Tuesday, September 22, 2009

A Civility Lesson for Young Gentlemen: The Art of Courteous Correspondence

Technology advances, but the requirements of courtesy endure. As print journalism has given way to online, and as the e-mail has supplanted the written letter, it is unfortunate that civility has suffered.

Once upon a time, the "poison pen" letter -- through which defamation was carried on by secret correspondence -- could lead to bloody duels, if ever the identity of the author could be discovered by the target of his falsehoods.

So when some vile creature with a Hotmail account sought to attack me by sending an e-mail to my editor -- in response to an AmSpecBlog post, and specifically demanding that I never be published in the print edition of the American Spectator -- he perhaps little suspected that his malicious missive would be forwarded to me by my dear friend Wlady Pleszczynski.

How should a gentleman respond to such an attack? With the utmost possible civility, to wit:
Dear Mr. D----:
You are entitled to your own opinions, but not to your own facts.
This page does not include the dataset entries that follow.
(** * server.js: the wallet, contest-join and leaderboard routes

    A shallow embedding of the Express handlers of [src/server.js] that
    read and write balances, contest counters, teams and payments, and
    the properties of the ledger specification checked against them.

    Modelling conventions.
    - A Mongo collection is the list of its documents in natural
      (insertion) order; [findOne] returns the first match, an update by
      [_id] touches the first document with that [_id], saving a new
      document appends it.
    - A schema field of type [Number] is an integer ([Z]); an [ObjectId]
      is a natural number; [Date] values are integers.
    - Each request is handled to completion before the next one starts.
    - What the process takes from outside while it handles a request (the
      clock, the freshly generated [ObjectId], the decoded token, the
      bcrypt hash, the payment gateway's answer) is part of the request.
    - Storage failures are not modelled; a modelled handler throws only
      when it reads a field of [null] or when the gateway call throws. *)

From Stdlib Require Import ZArith List String Bool Lia Permutation Sorted.
Import ListNotations.
Open Scope string_scope.
Open Scope Z_scope.

Definition ObjectId := nat.
Bind Scope nat_scope with ObjectId.

(** ** Schemas *)

Module User.
Record t := mk {
  _id : ObjectId;
  name : string;
  email : string;
  phone : string;
  password : string;
  balance : Z;
  totalWinning : Z;
  totalContests : Z;
  kycVerified : bool;
  createdAt : Z
}.

(** [$inc: { balance: d }] *)
Definition inc_balance (d : Z) (u : t) : t :=
  mk (_id u) (name u) (email u) (phone u) (password u)
     (balance u + d) (totalWinning u) (totalContests u)
     (kycVerified u) (createdAt u).

(** [$inc: { balance: d, totalContests: n }] *)
Definition inc_balance_contests (d n : Z) (u : t) : t :=
  mk (_id u) (name u) (email u) (phone u) (password u)
     (balance u + d) (totalWinning u) (totalContests u + n)
     (kycVerified u) (createdAt u).
End User.

Module Contest.
Record tier := mkTier { rankFrom : Z; rankTo : Z; prize : Z }.

Record t := mk {
  _id : ObjectId;
  matchId : string;
  name : string;
  entryFee : Z;
  prizePool : Z;
  maxTeams : Z;
  joinedTeams : Z;
  winningBreakup : list tier;
  isActive : bool;
  createdAt : Z
}.

(** [$inc: { joinedTeams: n }] *)
Definition inc_joinedTeams (n : Z) (c : t) : t :=
  mk (_id c) (matchId c) (name c) (entryFee c) (prizePool c) (maxTeams c)
     (joinedTeams c + n) (winningBreakup c) (isActive c) (createdAt c).
End Contest.

Module Player.
Record t := mk {
  playerId : string;
  name : string;
  role : string;
  points : Z
}.
End Player.

Module Team.
Record t := mk {
  _id : ObjectId;
  userId : ObjectId;
  contestId : ObjectId;
  matchId : string;
  teamName : string;
  captain : string;
  viceCaptain : string;
  players : list Player.t;
  totalPoints : Z;
  rank : option Z;
  createdAt : Z
}.

(** [team.rank = r] on the in-memory document *)
Definition set_rank (r : Z) (d : t) : t :=
  mk (_id d) (userId d) (contestId d) (matchId d) (teamName d) (captain d)
     (viceCaptain d) (players d) (totalPoints d) (Some r) (createdAt d).
End Team.

Module Payment.
Record t := mk {
  _id : ObjectId;
  userId : ObjectId;
  orderId : string;
  paymentId : option string;
  amount : Z;
  status : string;
  createdAt : Z
}.

(** [payment.paymentId = pid; payment.status = 'completed'] *)
Definition complete (pid : string) (p : t) : t :=
  mk (_id p) (userId p) (orderId p) (Some pid) (amount p) "completed"
     (createdAt p).
End Payment.

(** ** The database *)

Record DB := mkDB {
  users : list User.t;
  contests : list Contest.t;
  teams : list Team.t;
  payments : list Payment.t
}.

Definition set_users (f : list User.t -> list User.t) (s : DB) : DB :=
  mkDB (f (users s)) (contests s) (teams s) (payments s).
Definition set_contests (f : list Contest.t -> list Contest.t) (s : DB) : DB :=
  mkDB (users s) (f (contests s)) (teams s) (payments s).
Definition set_teams (f : list Team.t -> list Team.t) (s : DB) : DB :=
  mkDB (users s) (contests s) (f (teams s)) (payments s).
Definition set_payments (f : list Payment.t -> list Payment.t) (s : DB) : DB :=
  mkDB (users s) (contests s) (teams s) (f (payments s)).

Section Collection.
Context {D : Type} (id_of : D -> ObjectId).

(** [Model.findById(i)], [Model.findOne({ _id: i })] *)
Definition findById (i : ObjectId) (l : list D) : option D :=
  find (fun d => Nat.eqb (id_of d) i) l.

(** [Model.findByIdAndUpdate(i, upd)] and [doc.save()] of a loaded
    document: the first document whose [_id] is [i] is updated. *)
Fixpoint updateById (i : ObjectId) (upd : D -> D) (l : list D) : list D :=
  match l with
  | [] => []
  | d :: r => if Nat.eqb (id_of d) i then upd d :: r
              else d :: updateById i upd r
  end.

(** [doc.save()] of a new document *)
Definition insertOne (d : D) (l : list D) : list D := l ++ [d].
End Collection.

(** ** Handlers: state, exceptions, responses *)

Inductive Error :=
| TypeError (message : string)
| GatewayError (message : string).

Definition message (e : Error) : string :=
  match e with TypeError m | GatewayError m => m end.

(** A computation over the database that returns or throws; what was
    written before a throw stays written (there is no transaction). *)
Definition M (A : Type) : Type := DB -> DB * (Error + A).

Definition ret {A} (a : A) : M A := fun s => (s, inr a).
Definition throw {A} (e : Error) : M A := fun s => (s, inl e).
Definition bind {A B} (m : M A) (k : A -> M B) : M B :=
  fun s => match m s with
           | (s', inl e) => (s', inl e)
           | (s', inr a) => k a s'
           end.
Definition gets {A} (f : DB -> A) : M A := fun s => (s, inr (f s)).
Definition modify (f : DB -> DB) : M unit := fun s => (f s, inr tt).

Declare Scope handler_scope.
Delimit Scope handler_scope with handler.
Notation "x <- m ;; k" := (bind m (fun x => k))
  (at level 100, m at level 99, k at level 100, right associativity)
  : handler_scope.
Notation "m ;;; k" := (bind m (fun _ => k))
  (at level 100, k at level 100, right associativity) : handler_scope.
Bind Scope handler_scope with M.
Open Scope handler_scope.

Inductive Body :=
| SendError (error : string)
| SendRegistered (id : ObjectId) (name email : string) (balance : Z)
                 (token : ObjectId)
| SendOrder (orderId : string) (amount : Z) (currency : string)
| SendSuccess (message : string)
| SendTeamCreated (teamId : ObjectId) (message : string)
| SendTeams (docs : list (Team.t * option (ObjectId * string))).

Record Response := mkResponse { status : nat; body : Body }.

(** [res.send(b)] and [res.status(n).send(b)] *)
Definition send (b : Body) : Response := mkResponse 200 b.
Definition status_send (n : nat) (b : Body) : Response := mkResponse n b.

(** [try { ... } catch (error) { res.status(n).send({ error: error.message }) }] *)
Definition try_catch (n : nat) (m : M Response) : DB -> DB * Response :=
  fun s => match m s with
           | (s', inr r) => (s', r)
           | (s', inl e) => (s', status_send n (SendError (message e)))
           end.

(** The [authenticate] middleware.  [auth] is the user id the token
    decodes to, or [None] when the header is missing or [jwt.verify]
    throws. *)
Definition authenticate (auth : option ObjectId)
    (next : User.t -> DB -> DB * Response) : DB -> DB * Response :=
  fun s =>
    match auth with
    | None => (s, status_send 401 (SendError "Please authenticate"))
    | Some userId =>
        match findById User._id userId (users s) with
        | None => (s, status_send 401 (SendError "Please authenticate"))
        | Some user => next user s
        end
    end.

(** What the process reads from outside while handling one request. *)
Record Env := mkEnv { now : Z; new_oid : ObjectId }.

(** ** Routes *)

(** [POST /api/register].  [hashedPassword] is the result of
    [bcrypt.hash(password, 10)]; the token signs the new user's id.  A
    request on which [bcrypt.hash] throws (one without a password, for a
    new email) is answered 400 and stores nothing; it is not a request
    of this model. *)
Definition register (e : Env) (name email phone hashedPassword : string)
  : DB -> DB * Response :=
  try_catch 400 (
    existingUser <- gets (fun s =>
      find (fun u => String.eqb (User.email u) email) (users s)) ;;
    match existingUser with
    | Some _ => ret (status_send 400 (SendError "User already exists"))
    | None =>
        let user := User.mk (new_oid e) name email phone hashedPassword
                            100 0 0 false (now e) in
        modify (set_users (insertOne user)) ;;;
        ret (status_send 201
               (SendRegistered (User._id user) (User.name user)
                  (User.email user) (User.balance user) (User._id user)))
    end).

(** [POST /api/create-order].  [gateway] is the outcome of
    [razorpay.orders.create]: the order id, or the message of the error
    it threw.  The [key] field of the response is left out, and the
    order's [amount] and [currency] are taken to be the ones of the
    options sent. *)
Definition create_order (e : Env) (auth : option ObjectId) (amount : Z)
    (gateway : string + string) : DB -> DB * Response :=
  authenticate auth (fun user =>
    try_catch 500 (
      order_id <- match gateway with
                  | inl m => throw (GatewayError m)
                  | inr i => ret i
                  end ;;
      let payment := Payment.mk (new_oid e) (User._id user) order_id None
                                amount "created" (now e) in
      modify (set_payments (insertOne payment)) ;;;
      ret (send (SendOrder order_id (amount * 100) "INR")))).

(** [POST /api/verify-payment] *)
Definition verify_payment (auth : option ObjectId) (orderId paymentId : string)
  : DB -> DB * Response :=
  authenticate auth (fun user =>
    try_catch 500 (
      payment <- gets (fun s =>
        find (fun p => String.eqb (Payment.orderId p) orderId) (payments s)) ;;
      match payment with
      | Some payment =>
          modify (set_payments
            (updateById Payment._id (Payment._id payment)
               (Payment.complete paymentId))) ;;;
          modify (set_users
            (updateById User._id (User._id user)
               (User.inc_balance (Payment.amount payment)))) ;;;
          ret (send (SendSuccess "Payment successful"))
      | None => ret (status_send 400 (SendError "Payment not found"))
      end)).
(** C9, as stated, fails: on the container that [create] builds from no
    value, [getValue()] returns [undefined] and raises nothing. *)
Lemma getValue_empty_create :
  invoke (Some (create isNone None numericOrUndefined [])) getValue = Normal None
  /\ forall e,
       invoke (Some (create isNone None numericOrUndefined [])) getValue <> Throw e.
Proof. split; [reflexivity|discriminate]. Qed.

(** C9, amended.  [getValue()] raises no error: it returns the value that
    the head node stores, which is [undefined] in the one-node container
    that [create] builds from no value. *)
Theorem getValue_create_nothing {T : Type} (isUndefined : T -> bool)
  (undefined : T) (c : Comparator T) :
  elements (create isUndefined undefined c []) = [undefined]
  /\ invoke (Some (create isUndefined undefined c [])) getValue
     = Normal undefined.
Proof. split; reflexivity. Qed.

(** C10.  For a prime [p] from 11 on, [primeFactors(p * p, ...)] finds
    [p * p] not prime, runs through [primeGenerator(p)], whose values do not
    hold [p] and do not divide [p * p], and returns [undefined]. *)
Theorem primeFactors_square (p : Z) :
  Z.prime p -> 11 <= p ->
  isPrime (p * p) = false /\ floor_sqrt (p * p) = Num p /\
  exists N primes,
    forall fuel, (N <= fuel)%nat ->
      forOf fuel fuel (primeGenerator (Some (floor_sqrt (p * p))))
        = Normal primes
      /\ ~ In p primes
      /\ Forall (fun prime => Z.rem (p * p) prime <> 0) primes
      /\ forall existingFactors,
           primeFactors (S fuel) (p * p) existingFactors = Normal None.
Proof.
  intros Hp H11.
  assert (Hip : isPrime (p * p) = false).
  { destruct (isPrime (p * p)) eqn:E; [|reflexivity].
    apply isPrime_sound in E. destruct (Z.not_prime_square p E). }
  assert (Hsqrt : floor_sqrt (p * p) = Num p)
    by (apply floor_sqrt_square; lia).
  split; [exact Hip|]. split; [exact Hsqrt|].
  destruct (forOf_primeGenerator p) as (N & out & H1 & H2 & H3).
  exists N, (2 :: 3 :: 5 :: 7 :: out).
  assert (Hnd : Forall (fun prime => Z.rem (p * p) prime <> 0)
                  (2 :: 3 :: 5 :: 7 :: out)).
  { repeat (constructor;
      [apply square_no_small_divisor;
       [exact Hp|auto using Z.prime_2, Z.prime_3, prime_5, prime_7|lia]|]).
    apply Forall_forall. intros x Hx. apply H3 in Hx.
    apply square_no_small_divisor; [exact Hp|tauto|lia]. }
  intros fuel Hfuel. rewrite Hsqrt.
  split; [apply H1; exact Hfuel|]. split; [|split; [exact Hnd|]].
  - simpl. intros [E|[E|[E|[E|Hin]]]]; try lia. apply H3 in Hin. lia.
  - intros acc. simpl.
    destruct (Z.eqb_spec (p * p) 1); [nia|]. rewrite Hip, Hsqrt.
    rewrite (firstDivisor_forOf _ _ _ _ _ (H1 fuel fuel Hfuel Hfuel)).
    rewrite (find_divisor_none _ _ Hnd). reflexivity.
Qed.

Lemma primeFactors_square_witness :
  isPrime (11 * 11) = false /\ floor_sqrt (11 * 11) = Num 11 /\
  exists N primes,
    forall fuel, (N <= fuel)%nat ->
      forOf fuel fuel (primeGenerator (Some (floor_sqrt (11 * 11))))
        = Normal primes
      /\ ~ In 11 primes
      /\ Forall (fun prime => Z.rem (11 * 11) prime <> 0) primes
      /\ forall existingFactors,
           primeFactors (S fuel) (11 * 11) existingFactors = Normal None.
Proof. apply (primeFactors_square 11); [apply prime_11|lia]. Defined.

(** ** Further properties *)

(** X1.  For a bound above 7, [primeGenerator(B)] run to its end gives primes
    below [B] only, in strictly ascending order, and every prime below [B]
    once. *)
Theorem primeGenerator_correct (B : Z) :
  7 < B ->
  exists N out,
    (forall n fuel, (N <= n)%nat -> (N <= fuel)%nat ->
       forOf n fuel (primeGenerator (Some (Num B))) = Normal out) /\
    Forall (fun v => Z.prime v /\ v < B) out /\
    StronglySorted Z.lt out /\
    (forall p, Z.prime p -> p < B -> count_occ Z.eq_dec out p = 1%nat).
Proof.
  intros HB. destruct (forOf_primeGenerator B) as (N & out & H1 & H2 & H3).
  exists N, (2 :: 3 :: 5 :: 7 :: out).
  assert (Hout : Forall (fun v => 11 <= v) out).
  { apply Forall_forall. intros x Hx. apply H3 in Hx. lia. }
  assert (Hsorted : StronglySorted Z.lt (2 :: 3 :: 5 :: 7 :: out)).
  { repeat (constructor;
      [|repeat (constructor; [lia|]);
        eapply Forall_impl; [|exact Hout]; simpl; intros; lia]).
    exact H2. }
  split; [exact H1|]. split; [|split; [exact Hsorted|]].
  - repeat (constructor;
      [split; [auto using Z.prime_2, Z.prime_3, prime_5, prime_7|lia]|]).
    apply Forall_forall. intros x Hx. apply H3 in Hx. split; [tauto|lia].
  - intros p Hp HpB.
    apply NoDup_count_occ'; [apply StronglySorted_lt_NoDup; exact Hsorted|].
    destruct (Z_lt_ge_dec p 11) as [Hlt|Hge].
    + simpl. destruct (primes_below_11 p Hp Hlt) as [E|[E|[E|E]]]; auto.
    + do 4 right. apply H3. split; [exact Hp|lia].
Qed.

Lemma primeGenerator_correct_witness :
  exists N out,
    (forall n fuel, (N <= n)%nat -> (N <= fuel)%nat ->
       forOf n fuel (primeGenerator (Some (Num 20))) = Normal out) /\
    Forall (fun v => Z.prime v /\ v < 20) out /\
    StronglySorted Z.lt out /\
    (forall p, Z.prime p -> p < 20 -> count_occ Z.eq_dec out p = 1%nat).
Proof. apply (primeGenerator_correct 20). lia. Defined.
(** * openpretext-strategies: the strategy validator (scripts/validate.mjs)

    A shallow embedding of [scripts/validate.mjs] and the properties of its
    specification.  The script lists the [strategies/] directory, validates
    every [.json] file ([validateFile]), checks that identifiers are unique
    across files and exits with status 0 or 1 ([main]).

    What the script gets from the platform is kept abstract or explicit:
    - [JSON.parse] is a variable of the section (a text either has a value
      or raises a [SyntaxError] with a message);
    - a string is a sequence of 8-bit characters, compared and sorted by
      their codes;
    - the file system is an explicit argument: the listing of the directory
      and the content of each file, each of which may fail;
    - the console is the list of the calls made to [console.log] and
      [console.error], in order;
    - [process.exit] and an uncaught exception end a computation. *)

From Stdlib Require Import List String Ascii Arith NArith Bool Lia DecimalString.
From Stdlib Require Import Sorted Permutation.
Import ListNotations.

Set Warnings "-register-all".
Local Open Scope string_scope.
Local Open Scope list_scope.

(** String concatenation, the [+] and the template literals of the script. *)
Infix "+++" := String.append (at level 60, right associativity).

(** ** Strings *)

Module Str.

(** The line feed and the double quote of the script's messages. *)
Definition LF : string := String (ascii_of_nat 10) EmptyString.
Definition DQ : string := String (ascii_of_nat 34) EmptyString.

(** [String.prototype.endsWith]. *)
Definition endsWith (s suffix : string) : bool :=
  let n := String.length s in
  let m := String.length suffix in
  (m <=? n)%nat && (substring (n - m) m s =? suffix).

(** [Array.prototype.join] on an array of strings. *)
Definition join (sep : string) (l : list string) : string := String.concat sep l.

(** A non-negative integer in a template literal. *)
Definition of_nat (n : nat) : string := NilEmpty.string_of_uint (Nat.to_uint n).
(** X6. A wrapper called with too few arguments to hold a response,
    whose handler fails or returns a promise that is fulfilled, cannot
    read [headersSent]: the [TypeError] of that read leaves the [catch]
    clause too, so the wrapper's promise is rejected with it, and the
    wrapper makes no call of the continuation. *)
Theorem missing_response_rejects
    (env : environment) (f : jsfun) (fn : behaviour)
    (arguments : list slot) (s : framework)
    (r n : nat) (w2 : world) (c : completion awaited) :
  wrapper_indices f = Some (r, n) ->
  arguments !! r = None ->
  handler_run env f fn arguments s = Some (w2, c) ->
  c = Return Resumed \/ (exists e, c = Throw e) ->
  exists w,
    invoke env f fn arguments s = Some (w, Rejected cannot_read_property) /\
    wrapper_calls w = [].
Proof.
  intros Hi Hr Hrun Hc.
  destruct (invoke_handler_run env f fn arguments s r n Hi) as [-> Hrun'].
  rewrite Hrun' in Hrun. injection Hrun as Hrun.
  assert (Hres : <[n := SOnce]> arguments !! r = None).
  { apply lookup_ge_None. rewrite length_insert. by apply lookup_ge_None. }
  pose proof (wrapper_calls_try_handler env fn (<[n := SOnce]> arguments)
                (arguments !! n) (fresh_world s)) as Hwc.
  unfold _mainWrap. rewrite Hrun in *. cbn [fst] in Hwc. rewrite Hres.
  destruct Hc as [-> | [e ->]];
    unfold after_await, catch_clause; cbn [read_headersSent];
    eexists; (split; [done|]); by rewrite wrapper_calls_run_later.
Qed.

Lemma missing_response_rejects_witness :
  exists w,
    invoke quiet_env (wrap (UserFn 0 3)) rejects_with_oops [SRequest] idle =
      Some (w, Rejected cannot_read_property) /\
    wrapper_calls w = [].
Proof.
  apply (missing_response_rejects quiet_env (wrap (UserFn 0 3))
           rejects_with_oops [SRequest] idle 1 2 (fresh_world idle)
           (Throw oops)).
  - reflexivity.
  - reflexivity.
  - reflexivity.
  - right. by exists oops.
Defined.

Lemma call_guard_no_continuation env who arguments w :
  fw (fst (call_guard env None who arguments w)) = fw w.
Proof. rewrite call_guard_unfold. by destruct (called w). Qed.
(** * Invoice form: item aggregation, totals, barcode lookup and submission

    A shallow embedding of [client/src/components/forms/invoice-form.tsx].

    - JavaScript strings are sequences of UTF-16 code units ([jsstring]).
    - JavaScript numbers are IEEE 754 binary64 values ([float]).
    - React state ([useState] cells and the react-hook-form values) is a
      record that every handler receives and returns; what a handler asks of
      its environment (toasts, cache invalidation, the mutation, [onClose])
      is returned next to the new state as a list of [Effect]s, in program
      order.
    - Built-ins whose result the component only passes along ([parseFloat],
      [Number.prototype.toString], [crypto.randomUUID]) are parameters.
    - Events are handled one at a time: a handler reads the state of the
      render it was created in, which is the state the previous handler
      left. *)

From Stdlib Require Import List Bool NArith Arith Lia String Ascii PrimFloat.
From Stdlib Require DecimalString.
Import ListNotations.

(* ------------------------------------------------------------------ *)
(** ** Strings *)

Module JsString.

(** A string value: its UTF-16 code units. *)
Definition jsstring : Type := list N.

(** An ASCII literal as a string value. *)
Definition lit (s : string) : jsstring :=
  List.map N_of_ascii (list_ascii_of_string s).

(** [a === b] on strings. *)
Fixpoint eqb (a b : jsstring) : bool :=
  match a, b with
  | [], [] => true
  | x :: a', y :: b' => N.eqb x y && eqb a' b'
  | _, _ => false
  end.

(** [!!s] : only the empty string is falsy. *)
Definition truthy (s : jsstring) : bool :=
  match s with [] => false | _ :: _ => true end.

(** [a || b] on strings. *)
Definition or (a b : jsstring) : jsstring :=
  if truthy a then a else b.

(** ECMAScript WhiteSpace and LineTerminator code points, the ones
    [String.prototype.trim] strips. *)
Definition is_white_space (c : N) : bool :=
  (N.eqb c 9 || N.eqb c 10 || N.eqb c 11 || N.eqb c 12 || N.eqb c 13
   || N.eqb c 32 || N.eqb c 160 || N.eqb c 5760
   || (N.leb 8192 c && N.leb c 8202)
   || N.eqb c 8232 || N.eqb c 8233 || N.eqb c 8239 || N.eqb c 8287
   || N.eqb c 12288 || N.eqb c 65279)%bool.

Fixpoint trimStart (s : jsstring) : jsstring :=
  match s with
  | [] => []
  | c :: s' => if is_white_space c then trimStart s' else s
  end.

Definition trimEnd (s : jsstring) : jsstring :=
  rev (trimStart (rev s)).

(** [s.trim()] *)
Definition trim (s : jsstring) : jsstring :=
  trimEnd (trimStart s).

End JsString.

Import JsString.

(* ------------------------------------------------------------------ *)
(** ** Data *)

(** [Product] and [Customer] come from the shared schema; the component
    reads these fields only. *)
Module Product.
Record t : Type := mk
  { id : jsstring;
    name : jsstring;
    price : jsstring }.
End Product.
(** The tokens of a string of clean characters. *)
Lemma split_ws_from_tokens word s :
  Str.forallb is_clean_char s = true →
  Str.forallb is_token_char word = true →
  Forall (λ token, Str.truthy token = true
                   ∧ Str.forallb is_token_char token = true)
         (Parse.split_ws_from word s).
Proof.
  assert (∀ w, Str.truthy w = true → Str.forallb is_token_char w = true →
               Str.truthy (String.rev w) = true
               ∧ Str.forallb is_token_char (String.rev w) = true) as Hrev.
  { intros w Hw Hchars. rewrite truthy_rev. split; [exact Hw|].
    unfold String.rev. by rewrite forallb_rev_app, Hchars. }
  revert word. induction s as [|c s IH]; intros word; simpl.
  - intros _ Hword. destruct (Str.truthy word) eqn:Hw; [|constructor].
    constructor; [by apply Hrev|constructor].
  - intros [Hc Hs]%andb_true_iff Hword.
    destruct (Chars.is_space c) eqn:Hsp.
    + destruct (Str.truthy word) eqn:Hw; [|by apply IH].
      constructor; [by apply Hrev|by apply IH].
    + apply IH; [exact Hs|]. simpl.
      by rewrite (clean_char_token c Hc Hsp), Hword.
Qed.

Lemma map_rev_app f s t :
  Str.map f (String.rev_app s t)
  = String.rev_app (Str.map f s) (Str.map f t).
Proof.
  revert t. induction s as [|c s IH]; intros t; simpl; [reflexivity|].
  by rewrite IH.
Qed.

Lemma lstrip_map space f s :
  (∀ c, space (f c) = space c) →
  Parse.lstrip_of space (Str.map f s) = Str.map f (Parse.lstrip_of space s).
Proof.
  intros Hf. induction s as [|c s IH]; simpl; [reflexivity|].
  rewrite Hf. by destruct (space c).
Qed.

Lemma strip_map space f s :
  (∀ c, space (f c) = space c) →
  Parse.strip_of space (Str.map f s) = Str.map f (Parse.strip_of space s).
Proof.
  intros Hf. unfold Parse.strip_of, Parse.rstrip_of, String.rev.
  rewrite (lstrip_map _ _ _ Hf), <- (map_rev_app f _ ""),
    (lstrip_map _ _ _ Hf), <- (map_rev_app f _ ""). reflexivity.
Qed.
To say that my "blogs provide nothing but red meat for people that could really use a bit less red meat" is contrary to fact, as I have repeatedly used AmSpecBlog to REPORT NEWS of which the readers might otherwise have been unaware, to wit: As for my inclusion in the print edition, if you'll turn to page 46 of the September issue, you'll find my article, "The War on Watchdogs," about the brewing Inspectors General scandal. At 3,000 words, it is the most extensive print article written on this topic to date, and is now available online in its entirety.
If you were actually a reader of the magazine, you would have already known this, just as, had you been a regular reader of AmSpecBlog, you would have known how much exclusive news reporting I have done there.
The discrepancy between your opinion and the demonstrable facts prompts me to ponder your motive in writing to my editor (whom I CC with BCC to others, including my personal attorney). It would be a matter for a jury to decide whether, as a matter of law, you have endeavored by libelous assertions, transmitted in such manner to my supervisors, to deprive me of gainful employment. Yet I will content myself to have been vindicated by the facts, and will ask only that you cease further efforts to disseminate these unjust and defamatory falsehoods against me, as I desire only to remain
Your most humble and obedient servant,
Robert Stacy McCain
Co-author (with Lynn Vincent) of DONKEY CONS: Sex, Crime & Corruption in the Democratic Party
Honesty, courtesy and courage will always triumph against a lying coward.